Emotion and mood it would seem influence an individual's preferences and fears. This is significant when examining young peoples' preferences and interests in terms of learning and specifically, when considering their engagement with artworks in a gallery. It may well be that memory and emotions impact choice when young people are asked to select exhibits for discussion in a gallery setting, and it might also influence their verbal and practical responses to the exhibits. Perhaps young people are predisposed to select certain exhibits precisely because they arouse certain memories of a designated emotional nature and the individual concerned feels compelled to revisit that experience and emotion, whether it be positive or otherwise. The emotional state they are in that day, when selecting could also come into play. Certainly, the data from this study supports these possibilities. For example, ‘Because that’s what I like. I like dark stuff. That’s the kind of games I play – dark games, scary games so that kinda puts me in the mood for that’, (mid point interview, lines 73-74).

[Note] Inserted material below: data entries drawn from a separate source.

Definition populate_cpu (st : option Domains) (info : CpuInfo) : option Domains :=
  match st with
  | None => None
  | Some {| domains := ds; domain_count := n; cpu_to_domain := map |} =>
      let sharing := smidr_sharing (smidr info) in
      if decide (sharing = kReserved) then None
      else
        let affinity_ := smidr_affinity (smidr info) in
        let is_shared := bool_decide (sharing = kShared) in
        match smidr_smcu_count (smidr info) with
        | None => None
        | Some smcu_count =>
            let slots := if is_shared then smcu_count else 1 in
            match (if is_shared then find_shared_domain ds n affinity_ else None) with
            | None =>
                if (length ds <=? n)%nat then None
                else
                  let d := {| affinity := affinity_; slot_count_ := slots; shared := is_shared |} in
                  Some {| domains := <[n := d]> ds; domain_count := S n;
                          cpu_to_domain := <[Z.to_nat (id info) := Z.of_nat n]> map |}
            | Some idx =>
                if negb (slot_count_ (ds !!! idx) =? slots) then None
                else Some {| domains := ds; domain_count := n;
                             cpu_to_domain := <[Z.to_nat (id info) := Z.of_nat idx]> map |}
            end
        end
  end.

(** [populate_domains], with the array that it fills. *)
Definition populate_domains (malloc_ok : Z -> bool) (cpu_infos : list CpuInfo) (map : list Z)
    : option (list SmcuDomainInfo * list Z) :=
  match allocate malloc_ok 16 (Z.of_nat (length cpu_infos)) inhabitant with
  | None => None
  | Some ds =>
      match foldl populate_cpu (Some {| domains := ds; domain_count := 0; cpu_to_domain := map |}) cpu_infos with
      | None => None
      | Some {| domains := ds; domain_count := n; cpu_to_domain := map |} =>
          if (n =? length ds)%nat then Some (ds, map)
          else
            match allocate malloc_ok 16 (Z.of_nat n) inhabitant with
            | None => None
            | Some compact_domains =>
                Some (for_range 0 (Z.of_nat n) (fun i compact =>
                  <[Z.to_nat i := ds !!! Z.to_nat i]> compact) compact_domains, map)
            end
      end
  end.

(** ** Policy *)

Definition apply_cpu_policy_for_arm_cores (cpu_infos : list CpuInfo) (cpu_allowed : list bool) : list bool :=
  foldl (fun allowed info =>
    let part := midr_part (midr info) in
    <[Z.to_nat (id info) := (part =? kC1NanoPart) || (part =? kC1ProPart) || (part =? kC1PremiumPart)]> allowed)
    cpu_allowed cpu_infos.

Definition is_there_shared_domain_with_nonzero_affinity (domains : list SmcuDomainInfo) : bool :=
  existsb (fun d => shared d && negb (affinity d =? 0)) domains.

Definition enable_cores_for_shared_zero_affinity_domain (domains : list SmcuDomainInfo) (cpu_to_domain : list Z)
    (topology_cpu_count : Z) (cpu_allowed : list bool) : list bool :=
  match find_domain (fun d => shared d && (affinity d =? 0)) domains (length domains) with
  | None => cpu_allowed
  | Some domain =>
      for_range 0 topology_cpu_count (fun i allowed =>
        if cpu_to_domain !!! Z.to_nat i =? Z.of_nat domain then <[Z.to_nat i := true]> allowed else allowed)
        cpu_allowed
  end.

(** ** The topology *)

Record SmcuTopology := { cpu_to_domain_ : list Z; cpu_allowed_ : list bool; domains_ : list SmcuDomainInfo }.
(** ** A stripe of a separable filter *)

(** [create], then [process]: the tail of every stripe function.  [buffer] is what the
    allocation holds. *)
Definition separable_stripe (k : fixed_size) (F : FilterType Z Z Z) (source_lanes buffer_lanes intermediate_size : Z)
    (malloc : Z -> Z) (buffer : Z * Z -> Z) (channels width height : Z) (border_type : FixedBorderType)
    (y_begin y_end : Z) (src dst : Z * Z -> Z) : option (kleidicv_error_t * (Z * Z -> Z)) :=
  match create malloc width channels intermediate_size with
  | KLEIDICV_OK =>
      match process (size_of k) F source_lanes buffer_lanes channels width height border_type src y_begin y_end
        buffer dst with
      | Some (_, dst) => Some (KLEIDICV_OK, dst)
      | None => None
      end
  | err => Some (err, dst)
  end.

(** The rows [y_begin, y_end) of [dst'] are filtered, and the rest is that of [dst]. *)
Definition filtered_rows (k : fixed_size) (result : list (list Z) -> Z) (channels width height : Z)
    (border_type : FixedBorderType) (y_begin y_end : Z) (src dst dst' : Z * Z -> Z) : Prop :=
  forall y e, dst' (y, e) =
    if (y_begin <=? y) && (y <? y_end) && (0 <=? e) && (e <? width * channels)
    then separable_reference (size_of k) result channels width height border_type src (y, e)
    else dst (y, e).

(** What a call promises: on accepted arguments [KLEIDICV_OK] and the image that [ok]
    describes, or an allocation error; otherwise another error; and an error leaves the
    image alone. *)
Definition call_outcome (accepted : Prop) (allocated : bool) (ok : (Z * Z -> Z) -> Prop) (dst : Z * Z -> Z)
    (call : option (kleidicv_error_t * (Z * Z -> Z))) : Prop :=
  exists err dst', call = Some (err, dst') /\
    (accepted /\ allocated = true /\ err = KLEIDICV_OK /\ ok dst' \/
     accepted /\ allocated = false /\ err = KLEIDICV_ERROR_ALLOCATION /\ dst' = dst \/
     ~ accepted /\ err <> KLEIDICV_OK /\ dst' = dst).

Definition allocated (malloc : Z -> Z) (width channels intermediate_size : Z) : bool :=
  negb (malloc (buffer_rows_stride width channels intermediate_size) =? 0).

Lemma separable_stripe_correct k F source_lanes buffer_lanes intermediate_size valid vertical result
    malloc buffer channels width height bt y_begin y_end (src dst : Z * Z -> Z) (accepted : Prop) :
  SeparableLaws (size_of k) source_lanes buffer_lanes F valid vertical result ->
  (forall a, valid (src a)) ->
  1 <= source_lanes <= 16 -> 1 <= buffer_lanes < 2 ^ 61 -> 1 <= channels <= 4 ->
  size_of k - 1 <= width -> size_of k - 1 <= height -> width * height <= KLEIDICV_MAX_IMAGE_PIXELS ->
  0 <= y_begin <= y_end -> y_end <= height -> accepted ->
  call_outcome accepted (allocated malloc width channels intermediate_size)
    (filtered_rows k result channels width height bt y_begin y_end src dst) dst
    (separable_stripe k F source_lanes buffer_lanes intermediate_size malloc buffer channels width height bt
      y_begin y_end src dst).
Proof.
  intros Hlaws Hv Hs Hb Hc Hw Hh Hsz Hy Hye Ha. unfold separable_stripe, create, allocated.
  unfold KLEIDICV_MAX_IMAGE_PIXELS in Hsz. change (Z.shiftl 1 48 - 1) with (2 ^ 48 - 1) in Hsz.
  assert (2 <= size_of k - 1) by (destruct k; cbn; lia).
  assert (width < 2 ^ 48 /\ height < 2 ^ 48) as [? ?] by nia.
  destruct (Z.eqb_spec (malloc (buffer_rows_stride width channels intermediate_size)) 0) as [Hz|Hz].
  - exists KLEIDICV_ERROR_ALLOCATION, dst. split; [done|]. right. by left.
  - destruct (process_writes (size_of k) F source_lanes buffer_lanes valid vertical result Hlaws
      channels width height bt src) with (y_begin := y_begin) (y_end := y_end) (buffer := buffer) (dst := dst)
      as (b & d & Heq & Hd); try done; try lia.
    { destruct k; done. } { nia. }
    rewrite Heq. exists KLEIDICV_OK, d. split; [done|]. left. split_and!; [done..|]. intros y e. exact (Hd (y, e)).
Qed.

(** A validation that fails. *)
Lemma rejected_call (accepted : Prop) allocated ok dst err :
  ~ accepted -> err <> KLEIDICV_OK -> call_outcome accepted allocated ok dst (Some (err, dst)).
Proof. intros Ha He. exists err, dst. split; [done|]. by right; right. Qed.

(** ** Sobel *)

Module Sobel.

Definition sobel_validate (src src_stride dst dst_stride width height channels : Z) : kleidicv_error_t :=
  if (width <? 2) || (height <? 2) then KLEIDICV_ERROR_NOT_IMPLEMENTED
  else
    check_pointer_and_stride 1 src src_stride height ?>
    check_pointer_and_stride 2 dst dst_stride height ?>
    check_image_size width height ?>
    if KLEIDICV_MAXIMUM_CHANNEL_COUNT <? channels then KLEIDICV_ERROR_NOT_IMPLEMENTED else KLEIDICV_OK.

(** [sobel_3x3_horizontal_stripe_s16_u8] and [sobel_3x3_vertical_stripe_s16_u8]. *)
Definition sobel_3x3_horizontal_stripe_s16_u8 malloc buffer channels width height y_begin y_end src dst :=
  separable_stripe K3 HorizontalSobel3x3.filter 16 8 2 malloc buffer channels width height REPLICATE
    y_begin y_end src dst.
Definition sobel_3x3_vertical_stripe_s16_u8 malloc buffer channels width height y_begin y_end src dst :=
  separable_stripe K3 VerticalSobel3x3.filter 16 8 2 malloc buffer channels width height REPLICATE
    y_begin y_end src dst.

(** [sobel_3x3_s16_u8<StripeFunction>]. *)
Definition sobel_3x3_s16_u8
    (StripeFunction : Z -> Z -> Z -> Z -> Z -> (Z * Z -> Z) -> (Z * Z -> Z) ->
      option (kleidicv_error_t * (Z * Z -> Z)))
    (src src_stride dst dst_stride width height channels : Z) (src_image dst_image : Z * Z -> Z)
    : option (kleidicv_error_t * (Z * Z -> Z)) :=
  match sobel_validate src src_stride dst dst_stride width height channels with
  | KLEIDICV_OK => StripeFunction channels width height 0 height src_image dst_image
  | err => Some (err, dst_image)
  end.

Definition sobel_accepts (src dst dst_stride width height channels : Z) : Prop :=
  2 <= width /\ 2 <= height /\ src <> 0 /\ dst <> 0 /\ is_misaligned 2 dst_stride = false /\
  width * height <= KLEIDICV_MAX_IMAGE_PIXELS /\ channels <= KLEIDICV_MAXIMUM_CHANNEL_COUNT.

Lemma sobel_validate_accepts src ss dst ds width height channels : 0 <= width -> 0 <= height ->
  sobel_validate src ss dst ds width height channels = KLEIDICV_OK <->
  sobel_accepts src dst ds width height channels.
Proof.
  intros Hw Hh. unfold sobel_validate, sobel_accepts.
  destruct (Z.ltb_spec width 2); [split; [done|lia]|].
  destruct (Z.ltb_spec height 2); [split; [done|lia]|]. cbn [orb].
  rewrite !guard_error_ok, !check_pointer_and_stride_ok, check_image_size_iff by done.
  destruct (Z.ltb_spec KLEIDICV_MAXIMUM_CHANNEL_COUNT channels).
  - split; [intuition discriminate|lia].
  - split.
    + intros ([Hs _] & [Hd Ha] & Hz & _). split_and!; try done; try lia. apply Ha; [lia|done].
    + intros (_ & _ & Hs & Hd & Ha & Hz & _). split_and!; done.
Qed.

Lemma sobel_run F weights_y weights_x malloc buffer src ss dst ds width height channels src_image dst_image :
  SeparableLaws 3 16 8 F byte (fun w b => b = dot weights_y w) (fun ws => dot weights_x (map (dot weights_y) ws)) ->
  0 <= width -> 0 <= height -> 1 <= channels -> (forall a, byte (src_image a)) ->
  call_outcome (sobel_accepts src dst ds width height channels) (allocated malloc width channels 2)
    (filtered_rows K3 (fun ws => dot weights_x (map (dot weights_y) ws)) channels width height REPLICATE 0 height
      src_image dst_image) dst_image
    (sobel_3x3_s16_u8 (fun channels width height => separable_stripe K3 F 16 8 2 malloc buffer channels width height
      REPLICATE) src ss dst ds width height channels src_image dst_image).
Proof.
  intros Hlaws Hw Hh Hc Hv. unfold sobel_3x3_s16_u8.
  pose proof (sobel_validate_accepts src ss dst ds width height channels Hw Hh) as Hiff.
  destruct (sobel_validate src ss dst ds width height channels); try by (apply rejected_call; [intros Ha%Hiff|]).
  pose proof (proj1 Hiff eq_refl) as Ha. pose proof Ha as (? & ? & _ & _ & _ & ? & Hmax).
  unfold KLEIDICV_MAXIMUM_CHANNEL_COUNT in Hmax.
  apply (separable_stripe_correct K3 F 16 8 2 _ _ _ _ _ _ _ _ _ _ _ _ _ _ Hlaws); cbn [size_of]; done || lia.
Qed.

Ben-Ze’ev (2000: 13-15) informs us that we

experience emotions when positive or negative changes take place and when these changes have personal associations for us: ‘An emotional change is always related

to a certain personal frame or reference against which its significance is evaluated’ (Ben-Ze’ev, 2000: 15).

The perceived significance of the change to the individual concerned determines the intensity of the felt emotion (Ben-Ze’ev, 2000: 16) and might be referred to as a ‘personal baseline’ (Ben-Ze’ev, 2000:19). Mandler (1992) suggests that, when we have previously experienced an object or event, a ‘presentation’ of a copy of the object or event will stimulate its ‘representation’. It is this process that incites a sense of ‘familiarity’. Ben-Ze’ev and Mandler offer theories that relate well to the museum experience. The suggestion that an individual object might stimulate past experience or memory when engaging with an art object requires due consideration if objects are to have meaning and encourage engagement during school visits. I note that this position echoes Preziosi’s point (2003: 3) made in Chapter One about ‘objects as ‘cogent evidence’ of the past’s causal relationship to the present’. In this study, the objects in question were the works of art which the children self- selected in the museum. One from the numerous examples to be found in the data in Chapter Eight that demonstrates this kind of emotional link between artworks chosen and their resonance of the past and/or of some emotion for the participant children is, ‘cos they’re 3-D and they have expressions that make people feel happy, sad, angry and that. They make you feel different things’ (Child One, final interview).

In this study I focussed on emotional expression. In any related future research I would distinguish the nuances between emotions per se, emotional states and emotional moods.